Comply with RFC 7296 NAT-T requirements
The kernel currently marks an IPsec SA as not natted or encaps-udp. It rejects packets based on this. To comply to the RFC, it should:
When either side is using port 4500, sending ESP with UDP encapsulation is not required, but understanding received UDP-encapsulated ESP packets is required. UDP encapsulation MUST NOT be done on port 500. If Network Address Translation Traversal (NAT-T) is supported (that is, if NAT_DETECTION_*_IP payloads were exchanged during IKE_SA_INIT), all devices MUST be able to receive and process both UDP-encapsulated ESP and non-UDP-encapsulated ESP packets at any time.
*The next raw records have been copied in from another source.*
(** *** Wi-Fi: the token is a normal form *)

Lemma upper_char_idem (c : ascii) : upper_char (upper_char c) = upper_char c.
Proof.
  destruct c as [b0 b1 b2 b3 b4 b5 b6 b7].
  destruct b0, b1, b2, b3, b4, b5, b6, b7; reflexivity.
Qed.

Lemma upper_idem (s : string) : upper (upper s) = upper s.
Proof.
  induction s as [|c s IH]; [reflexivity|].
  cbn [upper]. now rewrite upper_char_idem, IH.
Qed.

(** X3.  The token does not depend on the case of the input, and a token fed
    back as input is emitted again: normalising twice changes nothing. *)
Theorem wifi_token_stable :
  (forall s : string, wifi_token (PStr (upper s)) = wifi_token (PStr s))
  /\ (forall auth : value,
        wifi_token (PStr (wifi_token auth)) = wifi_token auth).
Proof.
  split.
  - intros s. unfold wifi_token, wifi_auth.
    destruct s as [|c s]; [reflexivity|].
    cbn [upper or_str]. now rewrite upper_char_idem, upper_idem.
  - intros auth.
    destruct (wifi_token_cases auth) as [E|[E|[E|E]]]; rewrite E;
      reflexivity.
Qed.

(** *** SMS: the colon is not escaped *)

(** X4.  [build_sms] writes the number and the message as they are, so a
    colon moves freely between them: the payload does not tell where the
    number ends. *)
Theorem sms_colon_ambiguous :
  forall a b c : string,
    build_sms (a ++ ":" ++ b) (PStr c)
    = build_sms a (PStr (b ++ ":" ++ c)).
Proof.
  intros a b c. unfold build_sms.
  rewrite !or_str_PStr, !append_assoc. reflexivity.
Qed.

(** *** Email: the query string *)

(** X5.  The [mailto:] link has a query string only for a non-empty subject
    or body: both give [?subject=...&body=...], one alone gives its own
    parameter after the question mark, none gives the bare address.  The
    address itself is written as it is, without percent-encoding. *)
Theorem mailto_query :
  forall (quote : string -> string) (email subject body : string),
    build_mailto quote email subject body
    = "mailto:" ++ email
      ++ match nonempty subject, nonempty body with
         | true, true => "?subject=" ++ quote subject ++ "&body=" ++ quote body
         | true, false => "?subject=" ++ quote subject
         | false, true => "?body=" ++ quote body
         | false, false => EmptyString
         end.
Proof.
  intros quote email subject body. unfold build_mailto.
  destruct (nonempty subject), (nonempty body); cbn [List.app join String.concat].
  - now rewrite !append_assoc.
  - reflexivity.
  - reflexivity.
  - reflexivity.
Qed.

(** *** Calendar event: time stamps *)






(** *** Calendar event: line breaks *)

Lemma digit_not_LF (n : nat) : Ascii.eqb LF (digit n) = false.
Proof.
  unfold digit.
  pose proof (Nat.mod_upper_bound n 10 ltac:(lia)) as H.
  destruct (n mod 10) as [|[|[|[|[|[|[|[|[|[|k]]]]]]]]]];
    try reflexivity; lia.
Qed.

Lemma fmt_dt_no_LF (dt : datetime) : count LF (_fmt_dt dt) = 0.
Proof.
  unfold _fmt_dt, pad4, pad2. cbn [append count].
  now rewrite !digit_not_LF.
Qed.

(** X7.  The calendar block has ten line breaks of its own, between its
    eleven lines, and one more for every line feed in the summary, the
    location and the description: none of the three is escaped. *)
Theorem vevent_line_breaks :
  forall (summary location desc : value) (start_dt end_dt : datetime),
    count LF (build_vevent summary start_dt end_dt location desc)
    = 10 + count LF (or_str summary EmptyString)
      + count LF (or_str location EmptyString)
      + count LF (or_str desc EmptyString).
Proof.
  intros summary location desc start_dt end_dt.
  unfold build_vevent, vevent_lines, join, description_line.
  cbn [String.concat]. rewrite !count_app, !fmt_dt_no_LF.
  rewrite (proj1 (replace_bs_n_count (or_str desc EmptyString))).
  cbn [count append]. cbn. lia.
Qed.

End FormatterMore.

(* ================================================================== *)
(** ** Properties of the content builder and of the Generate button *)
(* ================================================================== *)

Module ScriptSpec.
Import Py PyFacts Formatter FormatterSpec Script.

(** *** The Wi-Fi branch *)

(** X8.  For each option of the authentication select box the Wi-Fi branch
    builds a payload, with no [KeyError], whose token is [WPA], [WEP] or
    [nopass]; for [No password] the password field is empty whatever was
    typed before. *)
Theorem wifi_branch_tokens :
  forall (ssid auth password : string) (hidden : bool),
    In auth auth_options ->
    exists token shown : string,
      (token = "WPA" \/ token = "WEP" \/ token = "nopass")
      /\ (auth = "No password" -> token = "nopass" /\ shown = EmptyString)
      /\ (auth <> "No password" -> shown = password)
      /\ wifi_branch ssid auth password hidden
         = Some ("WIFI:T:" ++ token ++ ";S:" ++ esc (PStr ssid)
                 ++ ";P:" ++ esc (PStr shown)
                 ++ ";H:" ++ (if hidden then "true" else "false") ++ ";;").
Proof.
  intros ssid auth password hidden [<-|[<-|[<-|[]]]].
  - exists "WPA", password. repeat apply conj; auto; discriminate.
  - exists "WEP", password. repeat apply conj; auto; discriminate.
  - exists "nopass", EmptyString. repeat apply conj; auto. congruence.
Qed.

Lemma wifi_branch_tokens_witness :
  wifi_branch "Home" "No password" "old secret" false
  = Some "WIFI:T:nopass;S:Home;P:;H:false;;".
Proof.
  destruct (wifi_branch_tokens "Home" "No password" "old secret" false)
    as (token & shown & _ & Hno & _ & H).
  - cbn. auto.
  - destruct (Hno eq_refl) as [-> ->]. exact H.
Defined.

(** *** The blank check *)

Lemma rstrip_nonempty (s : string) :
  nonempty (rstrip s) = negb (all_space s).
Proof.
  induction s as [|c s IH]; [reflexivity|].
  cbn [rstrip all_space].
  destruct (rstrip s) as [|d r].
  - cbn [nonempty] in IH. apply (f_equal negb) in IH.
    rewrite negb_involutive in IH. cbn [negb] in IH. rewrite <- IH.
    rewrite andb_true_r. now destruct (isspace c).
  - cbn [nonempty] in IH. apply (f_equal negb) in IH.
    rewrite negb_involutive in IH. cbn [negb] in IH. rewrite <- IH.
    now rewrite andb_false_r.
Qed.

Lemma lstrip_all_space (s : string) : all_space (lstrip s) = all_space s.
Proof.
  induction s as [|c s IH]; [reflexivity|].
  cbn [lstrip all_space].
  destruct (isspace c) eqn:E; [exact IH|].
  cbn [all_space]. now rewrite E.
Qed.

Lemma has_content_spaces (s : string) :
  has_content (PStr s) = negb (all_space s).
Proof.
  unfold has_content, strip.
  rewrite rstrip_nonempty, lstrip_all_space.
  now destruct s.
Qed.

Lemma has_content_head (c : ascii) (r : string) :
  isspace c = false -> has_content (PStr (String c r)) = true.
Proof.
  intros H. rewrite has_content_spaces. cbn [all_space]. now rewrite H.
Qed.

(** X9.  Only free text can fail the blank check of the Generate button, and
    it fails exactly when it is empty or all white space.  The payload of
    every other content type passes it, also when all its fields are empty:
    each formatter writes its scheme or header first. *)
Theorem blank_check_by_content :
  forall (quote : string -> string) (number : Type)
         (number_str : number -> string) (c : content number)
         (payload : string),
    content_payload quote number_str c = Some payload ->
    has_content (PStr payload)
    = match c with
      | UrlText text => negb (all_space text)
      | _ => true
      end.
Proof.
  intros quote number number_str c payload.
  destruct c; cbn [content_payload].
  - intros [= <-]. apply has_content_spaces.
  - unfold wifi_branch. destruct (dict_get auth_codes auth); [|discriminate].
    intros [= <-]. now apply has_content_head.
  - intros [= <-]. now apply has_content_head.
  - intros [= <-]. now apply has_content_head.
  - intros [= <-]. now apply has_content_head.
  - intros [= <-]. unfold build_geo.
    destruct (nonempty label); now apply has_content_head.
  - intros [= <-]. unfold build_vcard. rewrite vcard_lines_shape.
    cbn [List.app join String.concat append]. now apply has_content_head.
  - intros [= <-]. now apply has_content_head.
Qed.

Lemma blank_check_by_content_witness :
  has_content (PStr (build_tel EmptyString)) = true.
Proof.
  apply (blank_check_by_content (fun s => s) nat (fun _ => "0")
           (Phone EmptyString) (build_tel EmptyString)).
  reflexivity.
Defined.

(** *** The session state *)

Section Clicks.

Variable options : Type.

Lemma generate_holds (payload : value) (opts : options)
    (st : session options) (found : option (string * options)) :
  read_session st = holds found ->
  read_session (fst (fst (generate payload opts st)))
  = holds (last_accepted [(payload, opts)] found).
Proof.
  intros H. unfold generate. cbn [last_accepted].
  destruct payload as [|s]; [exact H|].
  destruct (has_content (PStr s)); [reflexivity | exact H].
Qed.

Lemma clicks_hold (events : list (value * options)) :
  forall (st : session options) (found : option (string * options)),
    read_session st = holds found ->
    read_session (clicks events st) = holds (last_accepted events found).
Proof.
  induction events as [|[payload opts] rest IH]; intros st found H;
    [exact H|].
  cbn [clicks]. 
  replace (last_accepted ((payload, opts) :: rest) found)
    with (last_accepted rest (last_accepted [(payload, opts)] found))
    by (destruct payload; reflexivity).
  apply IH. now apply generate_holds.
Qed.

End Clicks.

(** X10.  After any run of clicks on Generate, starting from an empty
    session, the session holds the payload and the options of the last click
    whose payload had content, or nothing when there was none: a refused
    click changes nothing, a later accepted one replaces both entries, and
    the preview block never finds the payload without its options. *)
Theorem session_holds_last_accepted :
  forall (options : Type) (events : list (value * options)),
    read_session (clicks events empty_session)
    = holds (last_accepted events None)
    /\ read_session (clicks events empty_session) <> KeyError.
Proof.
  intros options events.
  assert (H : read_session (clicks events (@empty_session options))
              = holds (last_accepted events None))
    by (now apply clicks_hold).
  split; [exact H|]. rewrite H.
  destruct (last_accepted events None) as [[p o]|]; discriminate.
Qed.

End ScriptSpec.
(** C10: [enable_scaling] does not look at the flag.  Called while scaling
    is already enabled it still replaces the controller by its reset: the
    integral accumulator is 0 and the previous error and time are forgotten,
    and scaling stays enabled. *)
Theorem C10_enable_scaling_resets_when_already_enabled (self : t) :
  scaling_enabled self = true ->
  scaling_enabled (enable_scaling self) = true /\
  pid_controller (enable_scaling self) = PID.reset (pid_controller self) /\
  PID.integral (pid_controller (enable_scaling self)) = 0 /\
  PID.previous_error (pid_controller (enable_scaling self)) = None /\
  PID.previous_time (pid_controller (enable_scaling self)) = None.
Proof. intros _. repeat split. Qed.

Lemma C10_enable_scaling_resets_when_already_enabled_witness :
  scaling_enabled Scenario.used_core = true /\
  ~ PID.integral (pid_controller Scenario.used_core) == 0 /\
  PID.previous_error (pid_controller Scenario.used_core) = Some 0.25 /\
  scaling_enabled (enable_scaling Scenario.used_core) = true /\
  PID.integral (pid_controller (enable_scaling Scenario.used_core)) = 0 /\
  PID.previous_error (pid_controller (enable_scaling Scenario.used_core)) = None /\
  PID.previous_time (pid_controller (enable_scaling Scenario.used_core)) = None.
Proof.
  split; [reflexivity |]. split; [discriminate |]. split; [reflexivity |].
  pose proof (C10_enable_scaling_resets_when_already_enabled
                Scenario.used_core eq_refl) as (He & _ & Hi & Hpe & Hpt).
  repeat split; assumption.
Defined.
(** What the iteration for the pair [(i, j)] computes from the diagonal of
    [M], before it stores it at [(i, j)]. *)
Definition cell (X : ndarray) (n p : nat) (M : matrix) (i j : nat) : result float :=
  if F64.ne (mget M i i) 0 && F64.ne (mget M j j) 0 then
    find_cov_ij (pair_rows X n p i j) (mget M i i) (mget M j j)
  else Ok nan.

(** Lines 57-61: one iteration of the loop over the upper triangle. *)
Definition pair_step (X : ndarray) (n p : nat) (S : matrix) (ij : nat * nat)
  : result matrix :=
  let '(i, j) := ij in
  let X_ij := pair_rows X n p i j in
  let S_ii := mget S i i in
  let S_jj := mget S j j in
  if F64.ne S_ii 0 && F64.ne S_jj 0 then
    r <- find_cov_ij X_ij S_ii S_jj ;;
    Ok (mset S i j r)
  else Ok (mset S i j nan).

(** Lines 50-61: the loop, left at the first exception. *)
Fixpoint pair_loop (X : ndarray) (n p : nat) (idx : list (nat * nat))
  (S : matrix) : result matrix :=
  match idx with
  | [] => Ok S
  | ij :: rest =>
      S' <- pair_step X n p S ij ;;
      pair_loop X n p rest S'
  end.

(** Lines 66-67: the diagonal is halved. *)
Definition halve_diagonal (p : nat) (S0 : matrix) : matrix :=
  fold_left (fun S i => mset S i i (mget S i i * 0.5)%float) (seq 0 p) S0.

(** Lines 63-67. *)
Definition symmetrize (p : nat) (S : matrix) : matrix :=
  halve_diagonal p (madd p S (transpose p S)).

(** [DPERS.fit]: the new state of the object and the value returned or the
    exception raised. *)
Definition fit (self : DPERS) (X : ndarray) : DPERS * result matrix :=
  match shape X with
  | [n; p] =>
      let self1 := mkDPERS (Some X) (cov self) in
      let S := fill_diagonal X n p (zeros p) in
      match pair_loop X n p (upper_idx p) S with
      | Ok S' =>
          let S'' := symmetrize p S' in
          (mkDPERS (Some X) (Some S''), Ok S'')
      | Raise e => (self1, Raise e)
      end
  | _ => (self, Raise AssertionError)
  end.

End Solver.

(** ** Auxiliary definitions *)

(** A [p] by [p] matrix. *)
Definition square (p : nat) (A : matrix) : Prop :=
  length A = p /\ forall i, i < p -> length (nth i A []) = p.

(** Both loops over the diagonal (lines 40-43 and 66-67) replace [S[i, i]]
    by a value computed from [i] and from the old [S[i, i]]. *)
Definition diag_update (h : nat -> float -> float) (S : matrix) (i : nat) : matrix :=
  mset S i i (h i (mget S i i)).

(** A finite value of the specification of float64: a zero or a finite
    float. *)
Definition sf_finite (f : spec_float) : bool :=
  match f with
  | S754_zero _ | S754_finite _ _ _ => true
  | S754_infinity _ | S754_nan => false
  end.

(** The sum [v + v] is infinite although [v] is finite. *)
Definition doubling_overflows (v : float) : bool :=
  F64.isfinite v && negb (F64.isfinite (v + v)%float).

(** Rounding a mantissa that is [m] followed by [k] zero bits, when [m]
    is canonical [k] exponents higher: the zero bits are shifted out. *)
Definition shifted_out (k : positive) : Prop :=
  forall s m e,
    fexp prec emax (Zpos (digits2_pos m) + e)%Z = e ->
    binary_round_aux prec emax s (Zpos (Pos.iter xO m k)) (e - Zpos k)%Z loc_Exact
    = if (e <=? 971)%Z then S754_finite s m e else S754_infinity s.









(** ** Instances of the numpy kernels for closed examples *)

(** A logarithm that is exact at [1.0] and undefined elsewhere. *)
Definition log_at_one (x : float) : float :=
  if (x =? 1)%float then 0%float else nan.

(** An eigenvalue routine for examples that never reach it. *)
Definition eig_unreached (A : matrix) : list (float * float) := [].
Either side can decide whether or not to use UDP encapsulation for ESP irrespective of the choice made by the other side. However, if a NAT is detected, both devices MUST use UDP encapsulation for ESP.
This is also important for TCP support.
crypto module loading problems
The problem of not autoloading crypto modules means we have to manually load modules. We don't want the daemon to be able to load kernel modules, so we have a helper script that loads everything that could possibly be needed before the daemon starts. The problem is that sometimes loading a crypto module is bad. Sometimes there is something new we don't load.
A new recent issue is with containers, we cannot even run our helper to load kernel modules anymore.
the kernel should really be able to auto load all crypto and IPsec related modules on demand.